⟨

(** What was printed before does not influence the content and the count. *)
Lemma apply_each_out_irrelevant file_path fixers content n out out' :
  fst (apply_each file_path fixers content n out)
  = fst (apply_each file_path fixers content n out').
Proof.
  revert content n out out'.
  induction fixers as [|fixer_name rest IH]; intros content n out out'; simpl.
  - done.
  - loop_turn; apply IH.
Qed.

Lemma apply_each_out_kept file_path fixers content n out record :
  record ∈ out -> record ∈ snd (apply_each file_path fixers content n out).
Proof.
  revert content n out.
  induction fixers as [|fixer_name rest IH]; intros content n out Hin; simpl.
  - done.
  - loop_turn; [apply IH, elem_of_app; by left | by apply IH..].
Qed.

(** An unknown identifier changes neither the content nor the count, and
    its error is printed. *)
Lemma apply_each_skips_unknown file_path before fixer_name after content n out :
  PyDict.get fixer_name Fix.AVAILABLE_FIXERS = None ->
  fst (apply_each file_path (before ++ fixer_name :: after) content n out)
  = fst (apply_each file_path (before ++ after) content n out)
  /\ not_found file_path fixer_name
     ∈ snd (apply_each file_path (before ++ fixer_name :: after) content n out).
Proof.
  intros Hnone.
  assert (Fix.get_fixer fixer_name
          = inl (ValueError (Fix.not_found_message fixer_name))) as Hraise
    by (unfold Fix.get_fixer; by rewrite Hnone).
  revert content n out.
  induction before as [|b before IH]; intros content n out; simpl.
  - rewrite Hraise. simpl. split.
    + apply apply_each_out_irrelevant.
    + apply apply_each_out_kept, elem_of_app. right. apply list_elem_of_here.
  - loop_turn; apply IH.
Qed.
End ApplyFixesFacts.

(** C5, as stated, fails: [apply_fixes] catches the error of [get_fixer],
    prints it and goes on; with an unknown identifier in the list the call
    returns the count of the other fixers and has rewritten the file. *)
Lemma C5_unknown_fixer_does_not_fail :
  Fix.apply_fixes (Examples.parse_module Examples.known_modules)
    Examples.code_for Examples.FS Examples.read_text Examples.write_text
    Examples.fixer_fs "m.py" ["no_such_fixer"; "format_to_fstring"]
  = (1,
     [ ("m.py", Examples.Text ("print(f" +:+ Examples.dq "{x} and {y}" +:+ ")"));
       ("locked.py", Examples.Unreadable) ],
     [ LogError "Error applying fixer no_such_fixer to m.py"
         (ValueError
            "Fixer no_such_fixer not found. Available fixers: format_to_fstring") ]).
Proof. reflexivity. Qed.

(** C5 (amended): for an identifier that is not in the registry [get_fixer]
    raises an error that names the identifier and the known identifiers,
    before any fixer is applied; [apply_fixes] catches it, prints it, and
    returns the count and leaves the file system as if the identifier were
    not in the list: the other fixers of the list are still applied. *)
Theorem C5_unknown_fixer_reported_and_skipped
    (parse_module : string -> res Cst.expr) (code_for : Cst.expr -> string)
    (FS : Type) (read_text : FS -> Path -> res string)
    (write_text : FS -> Path -> string -> res FS)
    (fs : FS) (file_path : Path) (before after : list string)
    (fixer_name : string) :
  PyDict.get fixer_name Fix.AVAILABLE_FIXERS = None ->
  Fix.get_fixer fixer_name
  = raise (ValueError ("Fixer " +:+ fixer_name
                       +:+ " not found. Available fixers: format_to_fstring"))
  /\ fst (Fix.apply_fixes parse_module code_for FS read_text write_text
            fs file_path (before ++ fixer_name :: after))
     = fst (Fix.apply_fixes parse_module code_for FS read_text write_text
              fs file_path (before ++ after))
  /\ (forall content,
        PyStr.endswith ".py" (Fix.name file_path) = true ->
        read_text fs file_path = ret content ->
        LogError ("Error applying fixer " +:+ fixer_name +:+ " to " +:+ file_path)
          (ValueError ("Fixer " +:+ fixer_name
                       +:+ " not found. Available fixers: format_to_fstring"))
        ∈ snd (Fix.apply_fixes parse_module code_for FS read_text write_text
                 fs file_path (before ++ fixer_name :: after))).
Proof.
  intros Hnone. split_and!.
  - by apply get_fixer_unknown.
  - unfold Fix.apply_fixes. destruct (negb _); [done|].
    destruct (read_text fs file_path) as [e|content]; [done|].
    destruct (apply_each_skips_unknown parse_module code_for file_path before
                fixer_name after content 0 [] Hnone) as [Hsame _].
    destruct (Fix.apply_each _ _ _ (before ++ fixer_name :: after) _ _ _)
      as [[c1 n1] o1].
    destruct (Fix.apply_each _ _ _ (before ++ after) _ _ _) as [[c2 n2] o2].
    simpl in Hsame. injection Hsame as -> ->.
    destruct (0 <? n2)%nat; [|done].
    by destruct (write_text fs file_path c2).
  - intros content Hpy Hread. unfold Fix.apply_fixes. rewrite Hpy, Hread. simpl.
    destruct (apply_each_skips_unknown parse_module code_for file_path before
                fixer_name after content 0 [] Hnone) as [_ Hprinted].
    destruct (Fix.apply_each _ _ _ (before ++ fixer_name :: after) _ _ _)
      as [[c1 n1] o1].
    simpl in Hprinted.
    destruct (0 <? n1)%nat; [|done].
    destruct (write_text fs file_path c1); simpl; [|done].
    apply elem_of_app. by left.
Qed.

Lemma C5_unknown_fixer_reported_and_skipped_witness :
  fst (Fix.apply_fixes (Examples.parse_module Examples.known_modules)
         Examples.code_for Examples.FS Examples.read_text Examples.write_text
         Examples.fixer_fs "m.py" ["no_such_fixer"; "format_to_fstring"])
  = fst (Fix.apply_fixes (Examples.parse_module Examples.known_modules)
           Examples.code_for Examples.FS Examples.read_text Examples.write_text
           Examples.fixer_fs "m.py" ["format_to_fstring"]).
Proof.
  refine (proj1 (proj2 (C5_unknown_fixer_reported_and_skipped
            (Examples.parse_module Examples.known_modules) Examples.code_for
            Examples.FS Examples.read_text Examples.write_text
            Examples.fixer_fs "m.py" [] ["format_to_fstring"] "no_such_fixer" _))).
  reflexivity.
Defined.

(** C2 fails on the code for a format call inside the arguments of a format
    call.  [leave_Call] builds the f-string from the arguments of the
    original node, so the inner call, though visited and counted, is put
    back unchanged: the first run reports 2 changes and leaves the inner
    call in the text, the second run rewrites it and reports 1.  This holds
    with every parser and printer that round-trip the two texts. *)
Theorem C2_nested_format_call_rewritten_again :
  FormatToFString.visit Examples.nested_source 0 = ret (Examples.nested_once, 2)
  /\ FormatToFString.visit Examples.nested_once 0 = ret (Examples.nested_twice, 1)
  /\ Examples.code_for Examples.nested_source
     = Examples.dq "{}" +:+ ".format('{}'.format(x))"
  /\ Examples.code_for Examples.nested_once
     = "f" +:+ Examples.dq "{'{}'.format(x)}"
  /\ forall (parse_module : string -> res Cst.expr)
            (code_for : Cst.expr -> string) (source_code : string),
       parse_module source_code = ret Examples.nested_source ->
       parse_module (code_for Examples.nested_once) = ret Examples.nested_once ->
       snd (FormatToFString.apply parse_module code_for
              (fst (FormatToFString.apply parse_module code_for source_code)))
       = 1.
Proof.
  split_and!; [reflexivity..|].
  intros parse_module code_for source_code Hsrc Honce.
  assert (FormatToFString.apply parse_module code_for source_code
          = (code_for Examples.nested_once, 2)) as ->.
  { unfold FormatToFString.apply. rewrite Hsrc. reflexivity. }
  unfold FormatToFString.apply, fst. rewrite Honce. reflexivity.
Qed.

Lemma C2_nested_format_call_rewritten_again_witness :
  snd (FormatToFString.apply (Examples.parse_module Examples.known_modules)
         Examples.code_for
         (fst (FormatToFString.apply
                 (Examples.parse_module Examples.known_modules)
                 Examples.code_for
                 (Examples.dq "{}" +:+ ".format('{}'.format(x))"))))
  = 1.
Proof.
  refine (proj2 (proj2 (proj2 (proj2 C2_nested_format_call_rewritten_again)))
            (Examples.parse_module Examples.known_modules) Examples.code_for
            _ _ _); reflexivity.
Defined.

(** * Further properties of the code *)

(** ** The line matcher *)

Section LineMatcherMore.
Import CodeAnalyzer.

Lemma should_include_tags (self : CodeAnalyzer.t) pattern tag more :
  selected_tags self = Some (tag :: more) ->
  _should_include_pattern self pattern = true ->
  tags_intersect (ImprovementPattern.tags pattern) (tag :: more) = true.
Proof.
  unfold _should_include_pattern. intros ->.
  destruct (_ <? _)%nat; [done|].
  by destruct (tags_intersect _ _).
Qed.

⟩

Filter the data down to the lines that contain the string "prints", and copy them.

    prints it and goes on; with an unknown identifier in the list the call
    before any fixer is applied; [apply_fixes] catches it, prints it, and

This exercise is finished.